Segundo a empresa, será possível reduzir em R$ 116 milhões as despesas da Casa da Moeda em 12 meses a partir deste ano com a implementação de todas essas medidas. Só com o novo acordo coletivo, a economia deve ser de R$ 81 milhões. A estatal enfrentou paralisação e greve branca no começo do ano por resistência do Sindicato Nacional dos Moedeiros ao corte dos benefícios.
Medidas para aumentar a receita: exportação e cédula de R$ 200
Do lado da receita, a Casa da Moeda vem aumentando a sua produção. A estatal está fabricando a cédula de R$ 200, que entrou em circulação neste mês. A produção foi feita em tempo recorde: se antes levava um ano para todo o desenvolvimento da cédula, desta vez tudo foi feito em 60 dia, em parceria com o Banco Central. O contrato garantiu à Casa da Moeda R$ 146 milhões pelas primeiras 450 milhões de notas.
A estatal também fechou em setembro contrato para produção de cédulas para Argentina. A quantidade contratada ficou em 400 milhões de cédulas e o valor total do contrato é de aproximadamente US$ 20,6 milhões. O cronograma de produção se inicia em outubro e vai até março de 2021.
Eduardo Sampaio, presidente da Casa da Moeda do Brasil, explicou à Gazeta do Povo que a prioridade da estatal, por lei, é atender o Banco Central brasileiro. Por isso, o banco central argentino está sendo atendido com o excedente da capacidade produtiva.
A produção para a Argentina, somada às demandas do Banco Central, possibilitarão à Casa da Moeda utilizar sua plena capacidade instalada, que é de aproximadamente 2,66 bilhões de cédulas e 4 bilhões de moedas por ano.
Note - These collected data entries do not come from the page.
(* ===== verification/OcpProofs.v ===== *)
(** * ElGamal and the proofs: [packages/ocp-crypto/src/elgamal.ts], [proofs/]

    ElGamal encryption, the Chaum-Pedersen proof of equal discrete logarithms,
    the proofs of correct encrypted shares of the dealer and of the key
    generation, the delivery of a share scalar under AES-GCM, and the byte
    encodings of the proofs.  A verifier is a challenge computation followed by
    group equations; the equations are definitions of their own, for any
    challenge. *)
From stdpp Require Import base option list strings pretty.
From Stdlib Require Import ZArith Lia Ascii Znumtheory.
From S2P Require Import Prelude OcpBytes OcpGroup OcpTranscript.
Import Bytes Group Hashing.

Module Proofs.

(** AES-256-GCM of [@noble/ciphers]: key, iv, additional data, text. *)
Class AeadOps := {
  gcm_encrypt : bytes → bytes → bytes → bytes → bytes;
  gcm_decrypt : bytes → bytes → bytes → bytes → option bytes
}.
Class AeadLaws `{AeadOps} : Prop := {
  gcm_length key iv aad pt : length (gcm_encrypt key iv aad pt) = (length pt + 16)%nat;
  gcm_decrypt_encrypt key iv aad pt : gcm_decrypt key iv aad (gcm_encrypt key iv aad pt) = Some pt
}.

(** [bytes.slice(from, to)] *)
Definition slice (bs : bytes) (from to : nat) : bytes := take (to - from) (drop from bs).

Section proofs.
Context {P : Type} `{RistrettoOps P} `{HashOps} `{AeadOps}.

(** ** elgamal.ts *)

Record ElGamalCiphertext := mkCt { ct_c1 : P; ct_c2 : P }.

Definition elgamalEncrypt (pk m : P) (r : Scalar) : res ElGamalCiphertext :=
  let! c1 := mulBase r in
  let! rpk := mulPoint pk r in
  Ok (mkCt c1 (pointAdd m rpk)).

Definition elgamalDecrypt (sk : Scalar) (ct : ElGamalCiphertext) : res P :=
  let! s := mulPoint ct.(ct_c1) sk in Ok (pointSub ct.(ct_c2) s).

(** ** chaumPedersen.ts *)

Record ChaumPedersenProof := mkCP { cp_a : P; cp_b : P; cp_s : Scalar }.

Definition CP_DOMAIN : string := "ocp/v1/chaum-pedersen-eqdl".

Definition cpChallenge (y c1 d a b : P) : res Scalar :=
  let! tr := newTranscript CP_DOMAIN in
  let! tr := appendMessage tr "y" (groupElementToBytes y) in
  let! tr := appendMessage tr "c1" (groupElementToBytes c1) in
  let! tr := appendMessage tr "d" (groupElementToBytes d) in
  let! tr := appendMessage tr "a" (groupElementToBytes a) in
  let! tr := appendMessage tr "b" (groupElementToBytes b) in
  let! (e, _) := challengeScalar tr "e" in
  Ok e.

Definition chaumPedersenProve (y c1 d : P) (x w : Scalar) : res ChaumPedersenProof :=
  let! _ := assertScalar x in
  let! _ := assertScalar w in
  let! a := mulBase w in
  let! b := mulPoint c1 w in
  let! e := cpChallenge y c1 d a b in
  Ok (mkCP a b (scalarAdd w (scalarMul e x))).

(** [s*A == t + e*X], the form of every check. *)
Definition checkEq (A t X : P) (s e : Scalar) : res bool :=
  let! lhs := mulPoint A s in
  let! eX := mulPoint X e in
  Ok (pointEq lhs (pointAdd t eX)).

(** The equations of [chaumPedersenVerify]. *)
Definition cpEquations (y c1 d : P) (proof : ChaumPedersenProof) (e : Scalar) : res bool :=
  let! ok1 := checkEq basePoint proof.(cp_a) y proof.(cp_s) e in
  if negb ok1 then Ok false else checkEq c1 proof.(cp_b) d proof.(cp_s) e.

Definition chaumPedersenVerify (y c1 d : P) (proof : ChaumPedersenProof) : res bool :=
  let! _ := assertScalar proof.(cp_s) in
  let! e := cpChallenge y c1 d proof.(cp_a) proof.(cp_b) in
  cpEquations y c1 d proof e.

Definition encodeChaumPedersenProof (p : ChaumPedersenProof) : res bytes :=
  let! s := scalarToBytes p.(cp_s) in
  Ok (concatBytes [groupElementToBytes p.(cp_a); groupElementToBytes p.(cp_b); s]).

Definition decodeChaumPedersenProof (bs : bytes) : res ChaumPedersenProof :=
  let! _ := throw_if (negb (length bs =? 96)%nat) "decodeChaumPedersenProof: expected 96 bytes"%string in
  let! a := groupElementFromBytes (slice bs 0 32) in
  let! b := groupElementFromBytes (slice bs 32 64) in
  let! s := scalarFromBytes (slice bs 64 96) in
  Ok (mkCP a b s).

(** ** encShare.ts *)

(** The five components; [es_s1] is [sx] of the dealer's proof and [ss] of the
    key generation's. *)
Record EncShareProof := mkES { es_a1 : P; es_a2 : P; es_a3 : P; es_s1 : Scalar; es_sr : Scalar }.

Definition ENC_SHARE_DOMAIN : string := "ocp/v1/dealer/encshare".

Definition encShareChallenge (y c1 pkP u v a1 a2 a3 : P) : res Scalar :=
  let! tr := newTranscript ENC_SHARE_DOMAIN in
  let! tr := appendMessage tr "Y" (groupElementToBytes y) in
  let! tr := appendMessage tr "C1" (groupElementToBytes c1) in
  let! tr := appendMessage tr "PKP" (groupElementToBytes pkP) in
  let! tr := appendMessage tr "U" (groupElementToBytes u) in
  let! tr := appendMessage tr "V" (groupElementToBytes v) in
  let! tr := appendMessage tr "A1" (groupElementToBytes a1) in
  let! tr := appendMessage tr "A2" (groupElementToBytes a2) in
  let! tr := appendMessage tr "A3" (groupElementToBytes a3) in
  let! (e, _) := challengeScalar tr "e" in
  Ok e.

Definition encShareProve (y c1 pkP u v : P) (x r wx wr : Scalar) : res EncShareProof :=
  let! _ := assertScalar x in
  let! _ := assertScalar r in
  let! _ := assertScalar wx in
  let! _ := assertScalar wr in
  let! _ := throw_if ((wx =? 0) || (wr =? 0)) "encShareProve: nonces must be non-zero"%string in
  let! a1 := mulBase wx in
  let! a2 := mulBase wr in
  let! c1wx := mulPoint c1 wx in
  let! pkwr := mulPoint pkP wr in
  let a3 := pointAdd c1wx pkwr in
  let! e := encShareChallenge y c1 pkP u v a1 a2 a3 in
  Ok (mkES a1 a2 a3 (scalarAdd wx (scalarMul e x)) (scalarAdd wr (scalarMul e r))).

(** [s1*A + s2*B == t + e*X] *)
Definition checkEq2 (A B t X : P) (s1 s2 e : Scalar) : res bool :=
  let! l1 := mulPoint A s1 in
  let! l2 := mulPoint B s2 in
  let! eX := mulPoint X e in
  Ok (pointEq (pointAdd l1 l2) (pointAdd t eX)).

(** The equations of [encShareVerify] and [dkgEncShareVerify]: the statement
    is [X = s1*G], [u = sr*G], [v = s1*A + sr*pk], with [A] the ciphertext
    component in one and the base point in the other. *)
Definition encShareEquations (X A pk u v : P) (proof : EncShareProof) (e : Scalar) : res bool :=
  let! ok1 := checkEq basePoint proof.(es_a1) X proof.(es_s1) e in
  if negb ok1 then Ok false else
  let! ok2 := checkEq basePoint proof.(es_a2) u proof.(es_sr) e in
  if negb ok2 then Ok false else
  checkEq2 A pk proof.(es_a3) v proof.(es_s1) proof.(es_sr) e.

Definition encShareVerify (y c1 pkP u v : P) (proof : EncShareProof) : res bool :=
  let! _ := assertScalar proof.(es_s1) in
  let! _ := assertScalar proof.(es_sr) in
  let! e := encShareChallenge y c1 pkP u v proof.(es_a1) proof.(es_a2) proof.(es_a3) in
  encShareEquations y c1 pkP u v proof e.

Definition encodeEncShareProof (p : EncShareProof) : res bytes :=
  let! s1 := scalarToBytes p.(es_s1) in
  let! sr := scalarToBytes p.(es_sr) in
  Ok (concatBytes [groupElementToBytes p.(es_a1); groupElementToBytes p.(es_a2); groupElementToBytes p.(es_a3); s1; sr]).

Definition decodeEncShareProof (bs : bytes) : res EncShareProof :=
  let! _ := throw_if (negb (length bs =? 160)%nat) "decodeEncShareProof: expected 160 bytes"%string in
  let! a1 := groupElementFromBytes (slice bs 0 32) in
  let! a2 := groupElementFromBytes (slice bs 32 64) in
  let! a3 := groupElementFromBytes (slice bs 64 96) in
  let! s1 := scalarFromBytes (slice bs 96 128) in
  let! sr := scalarFromBytes (slice bs 128 160) in
  Ok (mkES a1 a2 a3 s1 sr).

(** ** dkgEncShare.ts *)

Definition DKG_ENC_SHARE_DOMAIN : string := "ocp/v1/dkg/encshare".
Definition DKG_ENC_SHARE_PROOF_BYTES : nat := 160.

(** [!Number.isInteger(j) || j < 1 || j > 0xffffffff] *)
Definition badIndex (j : number) : bool :=
  match j with Int j => (j <? 1) || (4294967295 <? j) | NotInteger => true end.
Definition index_value (j : number) : Z := match j with Int j => j | NotInteger => 0 end.

Fixpoint evalLoop (jScalar pow : Scalar) (acc : P) (commitments : list P) : res P :=
  match commitments with
  | [] => Ok acc
  | c :: cs => let! m := mulPoint c pow in evalLoop jScalar (scalarMul pow jScalar) (pointAdd acc m) cs
  end.

Definition evalCommitments (commitments : list P) (j : number) : res P :=
  let! _ := throw_if (length commitments =? 0)%nat "evalCommitments: commitments must be a non-empty array"%string in
  let! _ := throw_if (badIndex j) "evalCommitments: j must be a uint32 >= 1"%string in
  evalLoop (index_value j) 1 ZERO commitments.

(** [`C${k}`] *)
Definition commitmentLabel (k : nat) : string := String "C"%char (pretty.pretty k).

Fixpoint appendCommitments (tr : bytes) (k : nat) (commitments : list P) : res bytes :=
  match commitments with
  | [] => Ok tr
  | c :: cs => let! tr := appendMessage tr (commitmentLabel k) (groupElementToBytes c) in appendCommitments tr (S k) cs
  end.

Definition appendStatement (tr : bytes) (commitments : list P) (j : number) (pkR u v : P) : res bytes :=
  let! t := u32le (Int (Z.of_nat (length commitments))) in
  let! tr := appendMessage tr "t" t in
  let! tr := appendCommitments tr 0 commitments in
  let! j := u32le j in
  let! tr := appendMessage tr "j" j in
  let! tr := appendMessage tr "pkR" (groupElementToBytes pkR) in
  let! tr := appendMessage tr "U" (groupElementToBytes u) in
  appendMessage tr "V" (groupElementToBytes v).

Definition dkgChallenge (commitments : list P) (j : number) (pkR u v a1 a2 a3 : P) : res Scalar :=
  let! tr := newTranscript DKG_ENC_SHARE_DOMAIN in
  let! tr := appendStatement tr commitments j pkR u v in
  let! tr := appendMessage tr "A1" (groupElementToBytes a1) in
  let! tr := appendMessage tr "A2" (groupElementToBytes a2) in
  let! tr := appendMessage tr "A3" (groupElementToBytes a3) in
  let! (e, _) := challengeScalar tr "e" in
  Ok e.

Definition dkgEncShareProve (commitments : list P) (j : number) (pkR u v : P) (s r ws wr : Scalar) : res EncShareProof :=
  let! _ := assertScalar s in
  let! _ := assertScalar r in
  let! _ := assertScalar ws in
  let! _ := assertScalar wr in
  let! _ := throw_if ((ws =? 0) || (wr =? 0)) "dkgEncShareProve: nonces must be non-zero"%string in
  let! _ := throw_if (length commitments =? 0)%nat "dkgEncShareProve: commitments must be a non-empty array"%string in
  let! _ := throw_if (badIndex j) "dkgEncShareProve: j must be a uint32 >= 1"%string in
  let! a1 := mulBase ws in
  let! a2 := mulBase wr in
  let! b1 := mulBase ws in
  let! b2 := mulPoint pkR wr in
  let a3 := pointAdd b1 b2 in
  let! e := dkgChallenge commitments j pkR u v a1 a2 a3 in
  Ok (mkES a1 a2 a3 (scalarAdd ws (scalarMul e s)) (scalarAdd wr (scalarMul e r))).

(** The [catch] turns an exception of [evalCommitments] into [false]. *)
Definition dkgEncShareVerify (commitments : list P) (j : number) (pkR u v : P) (proof : EncShareProof) : res bool :=
  let! _ := assertScalar proof.(es_s1) in
  let! _ := assertScalar proof.(es_sr) in
  if (length commitments =? 0)%nat then Ok false else
  if badIndex j then Ok false else
  match evalCommitments commitments j with
  | Err _ => Ok false
  | Ok evalJ =>
      let! e := dkgChallenge commitments j pkR u v proof.(es_a1) proof.(es_a2) proof.(es_a3) in
      encShareEquations evalJ basePoint pkR u v proof e
  end.

Definition encodeDkgEncShareProof (p : EncShareProof) : res bytes := encodeEncShareProof p.

Definition decodeDkgEncShareProof (bs : bytes) : res EncShareProof :=
  let! _ := throw_if (negb (length bs =? DKG_ENC_SHARE_PROOF_BYTES)%nat) "decodeDkgEncShareProof: expected 160 bytes"%string in
  let! a1 := groupElementFromBytes (slice bs 0 32) in
  let! a2 := groupElementFromBytes (slice bs 32 64) in
  let! a3 := groupElementFromBytes (slice bs 64 96) in
  let! s1 := scalarFromBytes (slice bs 96 128) in
  let! sr := scalarFromBytes (slice bs 128 160) in
  Ok (mkES a1 a2 a3 s1 sr).

(** ** dkgScalarAead.ts *)

Definition DKG_SCALAR_AEAD_KEY_DOMAIN : string := "ocp/v1/dkg/scalar-aead/v1".
Definition DKG_SCALAR_AEAD_CT_BYTES : nat := 48.
Definition AEAD_IV : bytes := replicate 12 0.

Definition deriveAeadKey (dh : P) : bytes :=
  sha256 (concatBytes [utf8 DKG_SCALAR_AEAD_KEY_DOMAIN; groupElementToBytes dh]).

Definition encryptShareScalar (pkR : P) (r s : Scalar) (proofBytes : bytes) : res bytes :=
  let! dh := mulPoint pkR r in
  let key := deriveAeadKey dh in
  let! pt := scalarToBytes s in
  let ct := gcm_encrypt key AEAD_IV proofBytes pt in
  let! _ := throw_if (negb (length ct =? DKG_SCALAR_AEAD_CT_BYTES)%nat) "encryptShareScalar: unexpected ct length"%string in
  Ok ct.

Definition decryptShareScalar (skR : Scalar) (u : P) (proofBytes ct : bytes) : res Scalar :=
  let! _ := throw_if (negb (length ct =? DKG_SCALAR_AEAD_CT_BYTES)%nat) "decryptShareScalar: ct must be 48 bytes"%string in
  let! dh := mulPoint u skR in
  let key := deriveAeadKey dh in
  match gcm_decrypt key AEAD_IV proofBytes ct with
  | None => Err "aes/gcm: invalid ghash tag"%string
  | Some pt =>
      let! _ := throw_if (negb (length pt =? 32)%nat) "decryptShareScalar: unexpected plaintext length"%string in
      scalarFromBytes pt
  end.
End proofs.
Arguments ElGamalCiphertext : clear implicits.
Arguments ChaumPedersenProof : clear implicits.
Arguments EncShareProof : clear implicits.

End Proofs.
Há dois anos, a Casa da Moeda não fechava um contrato internacional. O último foi em 2018, com a exportação de cédulas para a Venezuela. Segundo Sampaio, a expectativa é de que 5% da receita da empresa em 2020 venha das exportações e que esse percentual dobre no próximo ano.
“Argentina é o primeiro mercado que fechamos contrato, mas estamos estudando outros para aumentar as exportações” disse o presidente.
Novos negócios digitais
Em paralelo ao processo de saneamento, a empresa também se prepara para novos negócios digitais. O objetivo é não ficar obsoleta. Segundo Saudir Filimberti, Diretor de Inovação e Mercado, são três frentes em estudo:
- rastreabilidade física e digital de produtos, hoje restrita a cigarros e bebidas, mas que pode ser estendida para medicamentos e alimentos, por exemplo;
- identidade digital: retomar o contrato da CNH digital (hoje com o Serpro) e oferecer cartão digital a conselhos de classes;
- meios de pagamentos: criar meio de pagamento da Casa da Moeda, usando o QR Code como produto ou fazendo com que a Casa da Moeda empreste o lastro a moedas digitais, por exemplo.
“A gente tinha uma questão muito urgente que era a sobrevivência da empresa. Tivemos que atacar rapidamente e de forma incisiva os principais custos que estavam fazendo a Casa perder muito dinheiro. E, uma vez que se equacione isso, você tem que pensar qual é o futuro da Casa da Moeda”, diz Sampaio.
“E olhando isso a gente não pode só olhar para os produtos tradicionais da casa. Temos que fazer uma transformação cultural na empresa pra trazer inovação, para trazer o digital para o dia a dia dela”, completa.